Considering that raw sugar is a natural substance, it is also healthier. It will, however, alter the taste of your meat. Supposing you are considering using it, this is a risk you must be willing to take.
4. Celery Powder or Juice
We all know celery. In fact, some of us have enjoyed cooking with celery or drinking a celery smoothie. It is highly nutritional, and people consider it when thinking of a healthy diet.
Celery contains very high levels of nitrates. As we have seen, nitrates are essential when curing and preserving meat. We have also discovered that they help soften the meat.
One of the main advantages of using celery powder or juice as an alternative to saltpeter is that it is organic. The nitrates contained in the powder are naturally occurring and not manufactured like those of saltpeter.
Manufacturers use celery powder or juice to cure their meat and label it as nitrate-free. This means that the nitrates they have used are organic and not inorganic.
You can also use celery juice to cure your meat and cook the meat if you do not have saltpeter. Celery is available in grocery stores, and you can squeeze its juice simply.
5. Curing Salt
Curing salt is an obvious substitute for saltpeter. Its name suggests its purpose, and it is hard to miss it in the stores. Curing salts are more famous than saltpeter.
People make this salt from sodium nitrate. The main difference between curing salt and saltpeter is in the composition. The former has sodium in its composition, while the latter has potassium.
They both contain nitrates responsible for absorbing moisture from the meat, thus preventing microorganisms from thriving inside the meat.

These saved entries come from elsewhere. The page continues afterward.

(* ===== verification/IteratorFacts.v ===== *)
(** * What the iterators give

    The iterator against the streams of its cursors: one point for each point of the
    main cursor up to the end of the range that meets the condition, with the values
    the other cursors have at its time. *)

From S2P Require Import Prelude Values Blocks TSMReader KeyCursor ValueCursor Iterators.

(** ** Streams *)

(** A cursor that has a list of points left, none at the time of the end. *)
Class CursorLaws (C X : Type) {CO : CursorOps C X} (tsdb_EOF : Z) := {
  cl_at : C -> list (Z * X) -> Prop;
  cl_end c : cl_at c [] -> exists x c', cu_next c = Some ((tsdb_EOF, x), c') /\ cl_at c' [];
  cl_more c t x l : cl_at c ((t, x) :: l) -> t <> tsdb_EOF /\ exists c', cu_next c = Some ((t, x), c') /\ cl_at c' l }.

Section Facts.
Context (asc : bool) (tsdb_EOF : Z).

Definition ahead_of (t u : Z) : bool := if asc then t <? u else t >? u.
Definition in_order {X} (l : list (Z * X)) : Prop := StronglySorted (fun a b => ahead_of a.1 b.1 = true) l.

Lemma ahead_trans t u w : ahead_of t u = true -> ahead_of u w = true -> ahead_of t w = true.
Proof. unfold ahead_of. destruct asc; lia. Qed.

(** The value of a stream at a time, and what is left after it. *)
Fixpoint value_at {X} (t : Z) (l : list (Z * X)) : option X := match l with [] => None | (u, x) :: l' => if u =? t then Some x else value_at t l' end.
Definition later {X} (t : Z) (l : list (Z * X)) : list (Z * X) := List.filter (fun p => ahead_of t p.1) l.

Lemma later_order {X} t (l : list (Z * X)) : in_order l -> in_order (later t l).
Proof.
  unfold in_order, later. induction 1 as [|p l H IH F]; cbn; [constructor|]. destruct (ahead_of t p.1); [|exact IH]. constructor; [exact IH|]. rewrite Forall_forall in F |- *. intros q Hq.
  apply list_elem_of_In, filter_In in Hq as [Hq _]. apply F, list_elem_of_In, Hq.
Qed.

Lemma value_later {X} s t (l : list (Z * X)) : ahead_of s t = true -> value_at t (later s l) = value_at t l.
Proof.
  intros H. induction l as [|[u x] l IH]; [reflexivity|]. cbn. destruct (Z.eqb_spec u t) as [-> | Hne]; [rewrite H; cbn; rewrite Z.eqb_refl; reflexivity|].
  destruct (ahead_of s u); cbn; [|exact IH]. destruct (Z.eqb_spec u t); [congruence|exact IH].
Qed.

Lemma later_later {X} s t (l : list (Z * X)) : ahead_of s t = true -> later t (later s l) = later t l.
Proof.
  intros H. unfold later. induction l as [|[u x] l IH]; [reflexivity|]. cbn. destruct (ahead_of s u) eqn:E1; cbn; rewrite ?IH; [reflexivity|].
  destruct (ahead_of t u) eqn:E2; [|reflexivity]. rewrite (ahead_trans s t u H E2) in E1. discriminate.
Qed.

Lemma order_later {X} (p : Z * X) l t : in_order (p :: l) -> ahead_of t p.1 = true -> later t (p :: l) = p :: l /\ value_at t (p :: l) = None.
Proof.
  intros H Hp. apply StronglySorted_inv in H as [_ F]. rewrite Forall_forall in F. assert (forall q, q ∈ p :: l -> ahead_of t q.1 = true) as Ha by (intros q Hq; apply elem_of_cons in Hq as [-> | Hq]; [exact Hp|eapply ahead_trans; [exact Hp|apply F, Hq]]).
  split.
  - unfold later. induction (p :: l) as [|q k IH]; [reflexivity|]. cbn. rewrite (Ha q) by left. f_equal. apply IH. intros r Hr. apply Ha. right. exact Hr.
  - induction (p :: l) as [|[u x] k IH]; [reflexivity|]. cbn. destruct (Z.eqb_spec u t) as [-> | _]; [|apply IH; intros r Hr; apply Ha; right; exact Hr].
    exfalso. specialize (Ha (t, x) ltac:(left)). cbn in Ha. unfold ahead_of in Ha. destruct asc; lia.
Qed.

(** ** Buffered cursors *)

Section Buffered.
Context {C : Type} {CO : CursorOps C any} {CL : CursorLaws C any tsdb_EOF} (nil_value : C -> any) (nil_same : forall c kv c', cu_next c = Some (kv, c') -> nil_value c' = nil_value c).

(** A buffered cursor of which a list is left; its nil is [n]. *)
Definition buf_at (n : any) (l : list (Z * any)) (b : bufCursor C) : Prop :=
  bu_ascending b = asc /\ exists c, bu_cur b = Some c /\ nil_value c = n /\
    if bu_filled b then (bu_key b = tsdb_EOF /\ l = [] /\ cl_at c [] \/ exists l', bu_key b <> tsdb_EOF /\ l = (bu_key b, bu_value b) :: l' /\ cl_at c l') else cl_at c l.

Lemma buf_next_spec n l b : buf_at n l b ->
  exists kv b', buf_next b = Some (kv, b') /\ bu_filled b' = false /\ buf_at n (tail l) b' /\ match l with [] => kv.1 = tsdb_EOF | p :: _ => kv = p /\ p.1 <> tsdb_EOF end.
Proof.
  intros (Ha & c & Ec & En & H). unfold buf_next. destruct (bu_filled b).
  - eexists _, _. split; [reflexivity|]. split; [reflexivity|]. destruct H as [(Ek & -> & Hc)|(l' & Ek & -> & Hc)]; (split; [split; [exact Ha|]; exists c; auto|]); cbn; auto.
  - rewrite Ec. cbn. destruct l as [|[t x] l].
    + destruct (cl_end c H) as (x & c' & E & Hc). rewrite E. cbn. eexists _, _. split; [reflexivity|]. split; [reflexivity|]. split; [|reflexivity]. split; [exact Ha|]. exists c'. cbn. rewrite (nil_same _ _ _ E). auto.
    + destruct (cl_more c t x l H) as (Hne & c' & E & Hc). rewrite E. cbn. eexists _, _. split; [reflexivity|]. split; [reflexivity|]. split; [|auto]. split; [exact Ha|]. exists c'. cbn. rewrite (nil_same _ _ _ E). auto.
Qed.

Lemma unread_at n l b kv : buf_at n (tail l) b -> bu_filled b = false -> match l with [] => kv.1 = tsdb_EOF | p :: _ => kv = p /\ p.1 <> tsdb_EOF end -> buf_at n l (unread kv.1 kv.2 b).
Proof.
  intros (Ha & c & Ec & En & H) Hf Hkv. rewrite Hf in H. split; [exact Ha|]. exists c. cbn. split; [exact Ec|]. split; [exact En|]. destruct l as [|p l]; [auto|]. destruct Hkv as [-> Hne]. right. exists l. destruct p. auto.
Qed.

There are different types of curing salts, and they all have different levels of concentration. When purchasing curing salt, choose the salt that best suits your needs.

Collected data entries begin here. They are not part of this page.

Lemma keys_of_ok f live : keyed f live -> stream_ok (keys_of live).
Proof.
  intros [R N]. split.
  - apply sorted_map. exact (rep_sorted _ _ R).
  - unfold keys_of. rewrite Forall_map. eapply Forall_impl; [exact N|]. intros x Hx. unfold no_key. cbn. destruct (s_key x.2) eqn:E; [destruct (Hx E)|reflexivity].
Qed.

Lemma streams_live files lives : Forall2 keyed files lives -> streams files = Ok (map keys_of lives) /\ Forall stream_ok (map keys_of lives).
Proof.
  induction 1 as [|f live files lives K _ [IH1 IH2]]; [split; [reflexivity|constructor]|]. cbn [streams map].
  rewrite (file_keys_live _ _ (proj1 K)), IH1. split; [reflexivity|]. constructor; [exact (keys_of_ok _ _ K)|exact IH2].
Qed.

Lemma Type_first files lives key :
  Forall2 keyed files lives ->
  fs_Type files key = match first_some (map (assoc key) (map keys_of lives)) with Some t => Ok t | None => Err (ErrFormat "unknown type") end.
Proof.
  induction 1 as [|f live files lives [R _] _ IH]; [reflexivity|]. cbn [fs_Type map].
  rewrite (Contains_live _ _ _ R), (Type_live _ _ _ R), assoc_live. destruct (find_live live key) as [[ofs s]|]; cbn; [reflexivity|exact IH].
Qed.

Lemma for_each_keys (l : list seriesKey) (m : gmap (list Z) Z) (key : list Z) : key_sorted l ->
  exists m', for_each (E := werr) (fun key typ m => (None, <[key := typ]> m)) l m = (None, m') /\ m' !! key = or_else (assoc key l) (m !! key).
Proof.
  intros H. revert m. induction H as [|[k t] l H IH L]; intros m; cbn [for_each]; [eauto|].
  destruct (IH (<[k := t]> m)) as (m' & E & Hm). exists m'. split; [exact E|]. rewrite Hm, assoc_cons. cbn [fst snd].
  case_bool_decide as D; [subst k; rewrite assoc_lower by exact L; cbn; apply lookup_insert_eq|rewrite lookup_insert_ne by congruence; reflexivity].
Qed.

Lemma assoc_elem key l : key ∈ map fst l <-> is_Some (assoc key l).
Proof.
  induction l as [|x l IH]; cbn [map]; [split; [intros H; apply elem_of_nil in H as []|intros [? ?]; discriminate]|].
  rewrite elem_of_cons, assoc_cons. case_bool_decide as D; [split; eauto|]. rewrite <- IH. intuition congruence.
Qed.

(** The walk passes every key of any file once and in the order of the keys,
    until the function fails.  The comment of [WalkKeys] says that a key is passed
    once for each file that has it. *)
Lemma walk_keys_once files lives :
  Forall2 keyed files lives ->
  exists walk, (forall (S E : Type) (fn : list Z -> Z -> S -> option E * S) s, WalkKeys fn files s = Ok (for_each fn walk s))
    /\ key_sorted walk /\ forall key, assoc key walk = first_some (map (assoc key) (map keys_of lives)).
Proof.
  intros K. destruct (streams_live _ _ K) as [Es Ok_]. destruct (merge_spec _ Ok_) as [[Sm _] Am]. exists (merge (map keys_of lives)).
  split; [|split; [exact Sm|exact Am]]. intros S E fn s. unfold WalkKeys. destruct K; [reflexivity|]. rewrite Es. reflexivity.
Qed.

(** The key and the type of a series of an index. *)
Definition held (live : list (Z * series)) (key : list Z) (t : Z) : Prop := exists x, x ∈ live /\ s_key x.2 = key /\ s_type x.2 = t.

Lemma held_assoc f live key t : keyed f live -> held live key t <-> assoc key (keys_of live) = Some t.
Proof.
  intros [R _]. rewrite assoc_live. split.
  - intros ([ofs s] & Hin & <- & <-). change (s_key (ofs, s).2) with (s_key s). pose proof (find_live_in live (ofs, s) (rep_sorted _ _ R) Hin) as Ef. cbn in Ef. cbn. rewrite Ef. reflexivity.
  - destruct (find_live live key) as [[ofs s]|] eqn:F; cbn; [|discriminate]. intros [= <-].
    apply find_live_some in F as [Hin <-]. exists (ofs, s). auto.
Qed.

(** The first of the files that has the key has it with this type. *)
Fixpoint first_held (lives : list (list (Z * series))) (key : list Z) (t : Z) : Prop :=
  match lives with
  | [] => False
  | live :: lives => held live key t \/ ((forall t', ~ held live key t') /\ first_held lives key t)
  end.

Lemma first_held_assoc files lives key t :
  Forall2 keyed files lives -> first_held lives key t <-> first_some (map (assoc key) (map keys_of lives)) = Some t.
Proof.
  induction 1 as [|f live files lives K _ IH]; cbn [first_held map first_some]; [split; [contradiction|discriminate]|].
  pose proof (fun t => held_assoc _ _ key t K) as A. destruct (assoc key (keys_of live)) as [u|].
  - rewrite (A t). split; [intros [E|[N _]]; [exact E|]|tauto]. destruct (N u). apply A. reflexivity.
  - rewrite (A t), IH. split; [intros [E|[_ E]]; [discriminate|exact E]|]. intros E. right. split; [|exact E]. intros u Hu. apply A in Hu. discriminate.
Qed.

Lemma some_file_holds files lives key :
  Forall2 keyed files lives -> is_Some (first_some (map (assoc key) (map keys_of lives))) <-> exists live t, live ∈ lives /\ held live key t.
Proof.
  induction 1 as [|f live files lives K _ IH]; cbn [map first_some]; [split; [intros [? ?]; discriminate|intros (? & ? & H & _); apply elem_of_nil in H as []]|].
  pose proof (fun t => held_assoc _ _ key t K) as A. destruct (assoc key (keys_of live)) as [u|].
  - split; [|eauto]. intros _. exists live, u. split; [left|apply A; reflexivity].
  - rewrite IH. split; intros (l & t & Hl & Ht); [exists l, t; split; [right|]; auto|].
    apply elem_of_cons in Hl as [->|Hl]; [apply A in Ht; discriminate|eauto].
Qed.

(** C13 (equivalence). Over files with non-empty keys [Keys], which collects what the
    tree of merging goroutines passes on, returns a map that holds a key exactly
    when some file holds it, and with the type that the first such file has for
    it; this is the type that [Type] finds by asking the files one after the other,
    and where the map holds nothing [Type] fails. *)
Theorem keys_agree (files : list tsmFile) (lives : list (list (Z * series))) :
  Forall2 keyed files lives ->
  exists m, Keys files = Ok (Some m)
    /\ forall key, fs_Type files key = match m !! key with Some t => Ok t | None => Err (ErrFormat "unknown type") end
        /\ (forall t, m !! key = Some t <-> first_held lives key t)
        /\ (is_Some (m !! key) <-> exists live t, live ∈ lives /\ held live key t).
Proof.
  intros K. destruct (walk_keys_once _ _ K) as (walk & W & Sm & Am). destruct (for_each_keys walk ∅ [] Sm) as (m & E & _).
  exists m. split; [unfold Keys; rewrite W, E; reflexivity|]. intros key.
  destruct (for_each_keys walk ∅ key Sm) as (m' & E' & Hm). rewrite E in E'. injection E' as <-. rewrite lookup_empty, or_else_none, Am in Hm.
  split; [rewrite (Type_first _ _ _ K), Hm; reflexivity|]. split; [intros t; rewrite Hm, (first_held_assoc _ _ _ _ K); reflexivity|].
  rewrite Hm. exact (some_file_holds _ _ _ K).
Qed.
End Store.

(** ** Two files *)

#[local] Existing Instances plain_words plain_laws list_stream list_stream_laws id_snappy id_snappy_laws list_bytesutil list_bytesutil_laws id_gzip ex_blocks.

Definition keys_ab : tsmFile := Eval vm_compute in mkTF "000000001-000000001.tsm" (reader_of [([97], [ints [(1, 10)]]); ([98], [ints [(2, 20)]])]).
Definition keys_bc : tsmFile := Eval vm_compute in mkTF "000000002-000000001.tsm" (reader_of [([98], [ints [(3, 30)]]); ([99], [ints [(4, 40)]])]).

(** The series of an index, read from it. *)
Definition series_of (d : indirectIndex) : list (Z * series) :=
  imap (fun i ofs => (ofs, match ix_Key d (Z.of_nat i) with Ok (key, typ, es) => mkSeries key typ es | _ => mkSeries [] 0 [] end)) (ix_offsets d).

Definition live_ab : list (Z * series) := Eval vm_compute in series_of (rd_index (tf_rd keys_ab)).
Definition live_bc : list (Z * series) := Eval vm_compute in series_of (rd_index (tf_rd keys_bc)).

Lemma at_pos_compute b ofs s :
  0 <= ofs -> b = take (Z.to_nat ofs) b ++ enc_series s ++ drop (Z.to_nat ofs + length (enc_series s)) b -> zlen (take (Z.to_nat ofs) b) = ofs -> at_pos b ofs s.
Proof. intros _ E L. exists (take (Z.to_nat ofs) b), (drop (Z.to_nat ofs + length (enc_series s)) b). split; [exact E|]. symmetry. exact L. Qed.

Lemma series_placed b ofs s :
  0 <= ofs -> b = take (Z.to_nat ofs) b ++ enc_series s ++ drop (Z.to_nat ofs + length (enc_series s)) b -> zlen (take (Z.to_nat ofs) b) = ofs ->
  zlen (s_key s) <= maxKeyLength -> 0 < zlen (s_entries s) <= maxIndexEntries ->
  forallb (fun e => bool_decide (- 2 ^ 63 <= MinTime e < 2 ^ 63) && bool_decide (- 2 ^ 63 <= MaxTime e < 2 ^ 63) && bool_decide (- 2 ^ 63 <= Offset e < 2 ^ 63) && bool_decide (0 <= Size e < 2 ^ 32)) (s_entries s) = true ->
  at_pos b ofs s /\ series_ok s.
Proof.
  intros H0 E L Hk Hn He. split; [exact (at_pos_compute _ _ _ H0 E L)|]. split; [exact Hk|]. split; [exact Hn|].
  rewrite forallb_forall in He. apply Forall_forall. intros e Hin. apply list_elem_of_In in Hin. specialize (He e Hin). rewrite !andb_true_iff, !bool_decide_eq_true in He.
  unfold entry_ok, is_i64. tauto.
Qed.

Curing salt is pink, and it is hard for you to miss it. It is also sold all over the United States and at a pocket-friendly price.

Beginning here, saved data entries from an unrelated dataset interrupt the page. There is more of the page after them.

(* ===== verification/FileStoreFacts.v ===== *)
(** * Replacing files is atomic for readers

    A compaction ends with [FileStore.replace]: the new files are renamed to their
    live names and opened, then the old files and their tombstones are removed.
    The directory shows for a point the value of the last file, in the order of
    names, that has it.  The theorem: whatever calls fail and wherever the process
    dies, the directory shows the same values before and after, also once it was
    cleaned for a restart. *)

From Stdlib Require Import Ascii.
From S2P Require Import Prelude OSFile Values Varint Simple8b TimeCodec IntCodec BoolCodec StringCodec BitReader FloatCodec ValueCodec Blocks TypedValues.
From S2P Require Import Bytes TSMWriter TSMIndex TSMDelete Tombstone TSMReader TSMFile TSMStore KeyIterator KeyFiles WAL TSMNames CompactPlan KeyCursor CursorStore FileStore.

(** ** Names *)

(** Two endings of which neither ends the other. *)
Lemma suffix_clash p a b : has_suffix p a = true -> has_suffix p b = true -> (length a <= length b)%nat -> drop (length b - length a) b = a.
Proof.
  rewrite !has_suffix_iff. intros [x Ex] [y Ey] H. rewrite Ex in Ey. clear Ex.
  assert (length x = length y + (length b - length a))%nat as L by (apply (f_equal length) in Ey; rewrite !length_app in Ey; lia).
  apply (f_equal (drop (length x))) in Ey. rewrite drop_app_length, L, <- drop_drop, drop_app_length in Ey. congruence.
Qed.

Lemma tsm_not_tmp p : is_tsm p = true -> has_suffix p dot_tmp = false.
Proof.
  intros H. apply andb_true_iff in H as [H _]. destruct (has_suffix p dot_tmp) eqn:E; [|reflexivity].
  pose proof (suffix_clash _ _ _ H E ltac:(cbn; lia)) as C. discriminate.
Qed.

Lemma add_tmp_suffix p : has_suffix (add_tmp p) dot_tmp = true.
Proof. apply has_suffix_iff. exists (chars p). apply chars_soa. Qed.

Lemma add_tmp_not_tsm p : is_tsm (add_tmp p) = false.
Proof. destruct (is_tsm (add_tmp p)) eqn:E; [|reflexivity]. apply tsm_not_tmp in E. rewrite add_tmp_suffix in E. discriminate. Qed.

Lemma cut_add_tmp p : cut_tmp (add_tmp p) = p.
Proof.
  unfold cut_tmp, add_tmp. rewrite chars_soa, length_app. change (length dot_tmp) with 4%nat. rewrite Nat.add_sub, take_app_length. apply soa_chars.
Qed.

Lemma add_cut_tmp p : has_suffix p dot_tmp = true -> add_tmp (cut_tmp p) = p.
Proof.
  rewrite has_suffix_iff. intros [base E]. unfold cut_tmp, add_tmp. rewrite chars_soa, E, length_app. change (length dot_tmp) with 4%nat.
  rewrite Nat.add_sub, take_app_length, <- E. apply soa_chars.
Qed.

Lemma drop_ext_app a l : Forall (fun c => c <> "."%char) a -> drop_ext (a ++ "."%char :: l) = Some l.
Proof.
  induction 1 as [|c a Hc _ IH]; cbn; [reflexivity|]. rewrite bool_decide_eq_false_2 by exact Hc. exact IH.
Qed.

Lemma strip_ext_tsm base : strip_ext (base ++ dot_tsm) = base.
Proof.
  unfold strip_ext. rewrite rev_app_distr. change (rev dot_tsm) with (["m"; "s"; "t"]%char ++ ["."%char]). rewrite <- app_assoc. change (["."%char] ++ rev base) with ("."%char :: rev base).
  rewrite (drop_ext_app ["m"; "s"; "t"]%char (rev base)); [apply rev_involutive|]. repeat constructor; discriminate.
Qed.

Lemma tombstonePath_tsm p base : chars p = base ++ dot_tsm -> tombstonePath p = soa (base ++ chars ".tombstone").
Proof.
  intros E. unfold tombstonePath. destruct (has_suffix p (chars "tombstone")) eqn:H.
  - assert (has_suffix p dot_tsm = true) as T by (apply has_suffix_iff; eauto).
    pose proof (suffix_clash _ _ _ T H ltac:(cbn; lia)) as C. discriminate.
  - rewrite E, strip_ext_tsm. reflexivity.
Qed.

Lemma is_tsm_iff p : is_tsm p = true <-> exists base, chars p = base ++ dot_tsm /\ Forall (fun c => c <> "/"%char) base.
Proof.
  unfold is_tsm. rewrite andb_true_iff, bool_decide_eq_true, has_suffix_iff. split.
  - intros [[base E] F]. exists base. rewrite E in F. apply Forall_app in F as [F _]. auto.
  - intros (base & E & F). split; [eauto|]. rewrite E. apply Forall_app. split; [exact F|]. repeat constructor; discriminate.
Qed.

Lemma tomb_inj p q : is_tsm p = true -> is_tsm q = true -> tombstonePath p = tombstonePath q -> p = q.
Proof.
  rewrite !is_tsm_iff. intros (a & Ea & _) (b & Eb & _). rewrite (tombstonePath_tsm _ _ Ea), (tombstonePath_tsm _ _ Eb). intros E.
  apply (f_equal chars) in E. rewrite !chars_soa in E. apply app_inv_tail in E. subst b. rewrite <- (soa_chars p), Ea, <- Eb. apply soa_chars.
Qed.

Lemma tomb_suffix p : is_tsm p = true -> has_suffix (tombstonePath p) (chars ".tombstone") = true.
Proof. rewrite is_tsm_iff. intros (a & Ea & _). rewrite (tombstonePath_tsm _ _ Ea). apply has_suffix_iff. exists a. apply chars_soa. Qed.

Lemma tomb_not_tsm p q : is_tsm p = true -> is_tsm q = true -> tombstonePath p <> q.
Proof.
  intros Hp Hq <-. apply andb_true_iff in Hq as [Hq _]. pose proof (suffix_clash _ _ _ Hq (tomb_suffix p Hp) ltac:(cbn; lia)) as C. discriminate.
Qed.

Lemma tomb_not_tmp p q : is_tsm p = true -> has_suffix q dot_tmp = true -> tombstonePath p <> q.
Proof. intros Hp Hq <-. pose proof (suffix_clash _ _ _ Hq (tomb_suffix p Hp) ltac:(cbn; lia)) as C. discriminate. Qed.

Lemma tsm_ne_tmp p q : is_tsm p = true -> has_suffix q dot_tmp = true -> p <> q.
Proof. intros Hp Hq <-. rewrite (tsm_not_tmp _ Hp) in Hq. discriminate. Qed.

Lemma tomb_no_slash p : is_tsm p = true -> Forall (fun c => c <> "/"%char) (chars (tombstonePath p)).
Proof.
  rewrite is_tsm_iff. intros (a & Ea & F). rewrite (tombstonePath_tsm _ _ Ea), chars_soa. apply Forall_app. split; [exact F|]. repeat constructor; discriminate.
Qed.

(** ** The last file that has a point *)

Lemma string_lt_trans a b c : string_lt a b = true -> string_lt b c = true -> string_lt a c = true.
Proof.
  unfold string_lt. revert b c. induction a as [|x a IH]; intros [|y b] [|z c]; cbn; try discriminate; try reflexivity.
  unfold Ascii.compare. destruct (N.compare_spec (N_of_ascii x) (N_of_ascii y)) as [E|E|E]; try discriminate;
    destruct (N.compare_spec (N_of_ascii y) (N_of_ascii z)) as [F|F|F]; try discriminate; intros H1 H2.
  - rewrite E, F, N.compare_refl. exact (IH b c H1 H2).
  - rewrite E. apply N.compare_lt_iff in F. rewrite F. reflexivity.
  - rewrite <- F. apply N.compare_lt_iff in E. rewrite E. reflexivity.
  - assert (N_of_ascii x < N_of_ascii z)%N as L by lia. apply N.compare_lt_iff in L. rewrite L. reflexivity.
Qed.

Lemma string_lt_total a b : string_lt a b = true \/ a = b \/ string_lt b a = true.
Proof.
  unfold string_lt. rewrite (String.compare_antisym b a). destruct (String.compare a b) eqn:E; cbn; auto.
  apply String.compare_eq_iff in E. auto.
Qed.

Definition upto (q p : string) : Prop := string_lt q p = true \/ q = p.

Lemma upto_lt a b c : upto a b -> string_lt b c = true -> string_lt a c = true.
Proof. intros [H| ->] L; [exact (string_lt_trans _ _ _ H L)|exact L]. Qed.

Lemma lt_upto a b : string_lt a b = true -> upto b a -> False.
Proof. intros L [H| ->]; [rewrite (string_lt_asym _ _ L) in H|rewrite string_lt_irrefl in L]; discriminate. Qed.

Section Newest.
Context {V : Type}.
Implicit Types s : string -> option V.

(** [v] is what the last of the files that have the point gives. *)
Definition newest_in (l : string -> Prop) s (v : V) : Prop := exists p, l p /\ s p = Some v /\ forall q, l q -> is_Some (s q) -> upto q p.
Definition newest s (v : V) : Prop := newest_in (fun _ => True) s v.

Lemma newest_in_fun l s v v' : newest_in l s v -> newest_in l s v' -> v = v'.
Proof.
  intros (p & Lp & E & H) (p' & Lp' & E' & H'). specialize (H p' Lp' (ex_intro _ _ E')). specialize (H' p Lp (ex_intro _ _ E)).
  destruct H' as [H'| ->]; [destruct (lt_upto _ _ H' H)|congruence].
Qed.

(** Among finitely many files that have the point there is a last one. *)
Lemma newest_in_list s (l : list string) : Exists (fun p => is_Some (s p)) l -> exists v, newest_in (fun p => p ∈ l) s v.
Proof.
  induction l as [|a l IH]; intros H; [inversion H|]. destruct (s a) as [x|] eqn:Ea.
  - destruct (decide (Exists (fun p => is_Some (s p)) l)) as [D|D].
    + destruct (IH D) as (v & p & Lp & E & M). destruct (string_lt_total a p) as [L|[-> |L]].
      * exists v, p. split; [right; exact Lp|]. split; [exact E|]. intros q Hq Sq. apply elem_of_cons in Hq as [-> |Hq]; [left; exact L|auto].
      * exists v, p. split; [right; exact Lp|]. split; [exact E|]. intros q Hq Sq. apply elem_of_cons in Hq as [-> |Hq]; [right; reflexivity|auto].
      * exists x, a. split; [left|]. split; [exact Ea|]. intros q Hq Sq. apply elem_of_cons in Hq as [-> |Hq]; [right; reflexivity|]. left. exact (upto_lt _ _ _ (M q Hq Sq) L).
    + exists x, a. split; [left|]. split; [exact Ea|]. intros q Hq Sq. apply elem_of_cons in Hq as [-> |Hq]; [right; reflexivity|].
      destruct D. apply Exists_exists. eauto.
  - assert (Exists (fun p => is_Some (s p)) l) as D by (inversion H as [? ? [? X]|]; subst; [congruence|assumption]).
    destruct (IH D) as (v & p & Lp & E & M). exists v, p. split; [right; exact Lp|]. split; [exact E|].
    intros q Hq Sq. apply elem_of_cons in Hq as [-> |Hq]; [destruct Sq; congruence|auto].
Qed.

If you want to replace saltpeter with something that works the same way, curing salt will be your choice. It is known to preserve meat for a long time, unlike other alternatives in this list.
Meat preservation is an ancient practice. Human beings have practiced it for a long time, and it helps the meat stay fresh for a long time.
We have evolved as a species, and so have our preservation methods. We have gone from using fire and smoke to using various chemicals to preserve our meat for longer.
Saltpeter is one of those preservation chemicals. Although we have discovered that it has other uses, cooks use it to cure meat and as an ingredient in cooking.
We have also discovered that it is a chemical and might harm us if we overuse it. Thus, the need to use substitutes once in a while.
I have discussed the five best substitutes that you can use in place of saltpeter. Some of them only work short term while others work long term.
After reading through the substitute, you will realize whether your preservation needs are long-term or short-term. After that, you will choose the replacement that works best for you. All the best.